- WHAT THIS TASK INVOLVES
Among the lines of the material, copy those that hold the string "page".
_ _ _
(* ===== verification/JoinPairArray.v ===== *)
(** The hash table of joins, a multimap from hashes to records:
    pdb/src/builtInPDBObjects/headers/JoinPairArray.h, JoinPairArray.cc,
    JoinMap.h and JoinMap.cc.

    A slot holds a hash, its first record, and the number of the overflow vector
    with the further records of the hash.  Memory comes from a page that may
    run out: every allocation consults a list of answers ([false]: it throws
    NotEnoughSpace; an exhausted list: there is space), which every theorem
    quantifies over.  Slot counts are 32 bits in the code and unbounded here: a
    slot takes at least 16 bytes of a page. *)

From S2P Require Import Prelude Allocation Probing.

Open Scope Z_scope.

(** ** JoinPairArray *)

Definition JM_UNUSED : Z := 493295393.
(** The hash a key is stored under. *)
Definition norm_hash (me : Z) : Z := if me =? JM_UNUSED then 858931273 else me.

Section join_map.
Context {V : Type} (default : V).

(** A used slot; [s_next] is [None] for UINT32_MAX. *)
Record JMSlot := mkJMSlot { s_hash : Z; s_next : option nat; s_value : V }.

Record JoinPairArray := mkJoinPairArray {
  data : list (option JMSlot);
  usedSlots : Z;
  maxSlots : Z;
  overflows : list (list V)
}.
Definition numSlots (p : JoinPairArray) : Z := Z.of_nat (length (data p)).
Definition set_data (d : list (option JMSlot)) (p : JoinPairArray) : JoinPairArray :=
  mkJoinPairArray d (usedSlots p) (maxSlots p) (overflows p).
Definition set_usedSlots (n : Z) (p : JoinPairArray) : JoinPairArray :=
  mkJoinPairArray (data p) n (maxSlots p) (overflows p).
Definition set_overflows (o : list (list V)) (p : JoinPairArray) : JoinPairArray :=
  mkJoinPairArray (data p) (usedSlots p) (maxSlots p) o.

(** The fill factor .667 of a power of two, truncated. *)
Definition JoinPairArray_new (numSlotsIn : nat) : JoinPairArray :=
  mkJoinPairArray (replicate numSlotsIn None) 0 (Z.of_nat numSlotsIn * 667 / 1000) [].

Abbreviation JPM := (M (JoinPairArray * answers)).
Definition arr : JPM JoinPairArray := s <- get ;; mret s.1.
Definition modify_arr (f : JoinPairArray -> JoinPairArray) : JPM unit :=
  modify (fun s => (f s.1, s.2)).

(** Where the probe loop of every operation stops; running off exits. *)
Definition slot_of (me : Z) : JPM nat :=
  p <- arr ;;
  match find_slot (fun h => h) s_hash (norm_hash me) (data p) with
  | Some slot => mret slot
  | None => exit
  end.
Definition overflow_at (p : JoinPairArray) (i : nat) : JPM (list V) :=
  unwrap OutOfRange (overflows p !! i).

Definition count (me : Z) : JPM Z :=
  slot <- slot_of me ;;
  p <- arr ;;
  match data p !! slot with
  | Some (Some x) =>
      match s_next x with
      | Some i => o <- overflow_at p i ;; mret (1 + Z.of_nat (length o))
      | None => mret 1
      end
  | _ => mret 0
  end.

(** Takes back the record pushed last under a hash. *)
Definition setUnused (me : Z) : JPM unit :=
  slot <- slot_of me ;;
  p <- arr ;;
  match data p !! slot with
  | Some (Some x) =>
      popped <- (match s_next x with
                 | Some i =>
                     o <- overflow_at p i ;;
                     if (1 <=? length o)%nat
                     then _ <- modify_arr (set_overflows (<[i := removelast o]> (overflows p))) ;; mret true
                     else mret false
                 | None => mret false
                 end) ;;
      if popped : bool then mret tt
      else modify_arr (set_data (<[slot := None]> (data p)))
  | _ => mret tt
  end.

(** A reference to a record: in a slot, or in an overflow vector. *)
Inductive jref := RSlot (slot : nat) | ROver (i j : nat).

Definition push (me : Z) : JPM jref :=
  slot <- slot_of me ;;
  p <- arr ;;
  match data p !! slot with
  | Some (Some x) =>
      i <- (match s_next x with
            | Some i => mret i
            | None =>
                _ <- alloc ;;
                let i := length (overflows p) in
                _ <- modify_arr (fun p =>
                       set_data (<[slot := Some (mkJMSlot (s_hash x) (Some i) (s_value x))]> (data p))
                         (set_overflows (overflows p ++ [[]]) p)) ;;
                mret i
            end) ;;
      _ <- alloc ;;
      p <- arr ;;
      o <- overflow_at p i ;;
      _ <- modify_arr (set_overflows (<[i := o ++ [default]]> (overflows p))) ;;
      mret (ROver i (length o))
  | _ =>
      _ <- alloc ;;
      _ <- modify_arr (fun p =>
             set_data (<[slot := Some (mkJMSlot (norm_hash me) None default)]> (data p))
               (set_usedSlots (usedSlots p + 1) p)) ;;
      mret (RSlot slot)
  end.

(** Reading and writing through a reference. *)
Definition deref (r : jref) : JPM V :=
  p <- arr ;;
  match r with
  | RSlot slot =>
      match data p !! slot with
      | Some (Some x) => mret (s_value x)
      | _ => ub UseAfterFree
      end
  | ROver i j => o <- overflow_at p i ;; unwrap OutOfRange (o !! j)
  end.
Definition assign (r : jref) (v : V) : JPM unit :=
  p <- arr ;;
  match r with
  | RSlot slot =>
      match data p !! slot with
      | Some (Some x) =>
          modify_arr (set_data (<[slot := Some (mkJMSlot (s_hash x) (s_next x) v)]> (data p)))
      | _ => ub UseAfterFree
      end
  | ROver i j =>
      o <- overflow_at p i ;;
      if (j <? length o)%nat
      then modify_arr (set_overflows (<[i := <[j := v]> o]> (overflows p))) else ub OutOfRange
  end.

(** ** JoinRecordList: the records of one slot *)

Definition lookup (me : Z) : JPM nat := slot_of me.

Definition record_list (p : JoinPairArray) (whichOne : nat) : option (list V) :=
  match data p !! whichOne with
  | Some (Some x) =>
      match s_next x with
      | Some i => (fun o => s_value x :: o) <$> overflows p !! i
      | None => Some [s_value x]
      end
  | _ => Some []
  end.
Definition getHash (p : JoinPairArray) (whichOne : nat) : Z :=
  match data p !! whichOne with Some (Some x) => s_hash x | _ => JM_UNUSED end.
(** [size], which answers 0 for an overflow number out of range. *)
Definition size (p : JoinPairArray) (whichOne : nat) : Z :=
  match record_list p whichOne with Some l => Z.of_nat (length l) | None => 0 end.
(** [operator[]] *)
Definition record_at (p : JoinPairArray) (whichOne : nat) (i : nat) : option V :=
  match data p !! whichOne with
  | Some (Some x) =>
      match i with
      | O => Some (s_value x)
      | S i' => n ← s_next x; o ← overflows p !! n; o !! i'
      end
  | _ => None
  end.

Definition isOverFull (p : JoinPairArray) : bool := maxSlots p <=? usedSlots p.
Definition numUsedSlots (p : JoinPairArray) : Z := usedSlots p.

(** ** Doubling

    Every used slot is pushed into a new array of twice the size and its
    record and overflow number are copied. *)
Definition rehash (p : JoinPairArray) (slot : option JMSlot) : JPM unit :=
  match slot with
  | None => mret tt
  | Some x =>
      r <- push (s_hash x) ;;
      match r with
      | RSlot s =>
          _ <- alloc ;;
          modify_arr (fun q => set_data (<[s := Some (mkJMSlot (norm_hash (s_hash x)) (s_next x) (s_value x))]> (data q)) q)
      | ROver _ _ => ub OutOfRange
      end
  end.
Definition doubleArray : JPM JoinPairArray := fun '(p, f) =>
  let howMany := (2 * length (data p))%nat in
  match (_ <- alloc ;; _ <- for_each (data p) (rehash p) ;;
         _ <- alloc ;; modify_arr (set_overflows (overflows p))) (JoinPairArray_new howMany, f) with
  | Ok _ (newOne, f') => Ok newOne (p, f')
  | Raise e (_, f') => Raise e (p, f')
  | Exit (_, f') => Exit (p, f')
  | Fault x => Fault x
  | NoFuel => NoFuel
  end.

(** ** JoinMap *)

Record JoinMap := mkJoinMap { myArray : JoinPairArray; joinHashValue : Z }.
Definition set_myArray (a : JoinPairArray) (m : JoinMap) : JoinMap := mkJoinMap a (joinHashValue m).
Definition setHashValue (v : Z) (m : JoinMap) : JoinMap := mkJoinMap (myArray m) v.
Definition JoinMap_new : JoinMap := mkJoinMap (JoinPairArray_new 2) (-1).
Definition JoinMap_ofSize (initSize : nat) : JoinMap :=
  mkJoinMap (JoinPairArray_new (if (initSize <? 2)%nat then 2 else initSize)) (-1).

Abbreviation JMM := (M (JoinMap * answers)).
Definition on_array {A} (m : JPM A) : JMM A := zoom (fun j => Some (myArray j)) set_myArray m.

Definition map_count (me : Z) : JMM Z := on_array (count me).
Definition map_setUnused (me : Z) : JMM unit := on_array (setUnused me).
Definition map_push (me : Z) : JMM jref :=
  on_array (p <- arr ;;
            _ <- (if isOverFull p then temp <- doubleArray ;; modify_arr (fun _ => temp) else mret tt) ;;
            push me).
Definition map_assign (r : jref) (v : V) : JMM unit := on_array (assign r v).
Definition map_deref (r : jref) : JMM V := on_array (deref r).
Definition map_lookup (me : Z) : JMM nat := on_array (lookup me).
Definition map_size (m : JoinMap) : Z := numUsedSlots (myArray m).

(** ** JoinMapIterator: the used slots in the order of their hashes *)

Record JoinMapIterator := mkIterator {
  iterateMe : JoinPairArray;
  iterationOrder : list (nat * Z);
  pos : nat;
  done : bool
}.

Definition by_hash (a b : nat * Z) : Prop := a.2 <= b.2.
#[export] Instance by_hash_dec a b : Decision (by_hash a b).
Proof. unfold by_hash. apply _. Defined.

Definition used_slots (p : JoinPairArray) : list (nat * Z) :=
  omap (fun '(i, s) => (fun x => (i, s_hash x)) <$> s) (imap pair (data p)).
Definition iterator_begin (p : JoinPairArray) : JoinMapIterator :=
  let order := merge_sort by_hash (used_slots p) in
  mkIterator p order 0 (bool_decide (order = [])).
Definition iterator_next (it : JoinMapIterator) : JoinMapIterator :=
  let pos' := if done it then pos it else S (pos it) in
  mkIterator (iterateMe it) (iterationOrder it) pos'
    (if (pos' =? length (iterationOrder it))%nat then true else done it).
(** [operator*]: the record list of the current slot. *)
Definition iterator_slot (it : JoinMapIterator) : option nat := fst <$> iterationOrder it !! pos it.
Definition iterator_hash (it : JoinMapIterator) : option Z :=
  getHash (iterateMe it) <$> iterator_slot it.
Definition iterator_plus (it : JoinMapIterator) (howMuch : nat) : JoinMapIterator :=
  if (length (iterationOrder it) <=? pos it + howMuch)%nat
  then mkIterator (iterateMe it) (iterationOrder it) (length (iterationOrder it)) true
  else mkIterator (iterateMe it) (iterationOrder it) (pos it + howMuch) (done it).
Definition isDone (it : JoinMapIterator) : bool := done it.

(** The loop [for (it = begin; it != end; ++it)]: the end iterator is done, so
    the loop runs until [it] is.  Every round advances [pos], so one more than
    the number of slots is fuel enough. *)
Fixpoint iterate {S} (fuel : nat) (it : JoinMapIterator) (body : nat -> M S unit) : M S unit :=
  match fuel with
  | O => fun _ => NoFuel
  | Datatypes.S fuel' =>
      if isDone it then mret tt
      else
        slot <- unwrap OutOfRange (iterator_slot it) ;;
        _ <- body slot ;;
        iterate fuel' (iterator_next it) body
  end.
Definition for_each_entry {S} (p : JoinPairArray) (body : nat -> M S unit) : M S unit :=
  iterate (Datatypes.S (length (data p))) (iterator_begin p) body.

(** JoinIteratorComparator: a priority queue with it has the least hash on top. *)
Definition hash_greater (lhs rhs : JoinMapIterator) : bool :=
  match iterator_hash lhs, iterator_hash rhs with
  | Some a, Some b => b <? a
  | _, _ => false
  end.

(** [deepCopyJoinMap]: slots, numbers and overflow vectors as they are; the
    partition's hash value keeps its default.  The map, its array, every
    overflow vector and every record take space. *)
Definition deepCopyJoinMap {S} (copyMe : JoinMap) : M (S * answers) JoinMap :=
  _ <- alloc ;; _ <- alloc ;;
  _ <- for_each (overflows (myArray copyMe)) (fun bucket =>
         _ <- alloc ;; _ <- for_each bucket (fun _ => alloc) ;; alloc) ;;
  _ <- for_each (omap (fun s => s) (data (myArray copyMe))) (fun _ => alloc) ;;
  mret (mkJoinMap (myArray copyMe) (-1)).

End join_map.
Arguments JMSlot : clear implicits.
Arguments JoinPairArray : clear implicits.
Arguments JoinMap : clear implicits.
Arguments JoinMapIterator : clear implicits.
_ _ _
- SOLUTION FOR THIS EXERCISE
    with the further records of the hash.  Memory comes from a page that may
    slot takes at least 16 bytes of a page. *)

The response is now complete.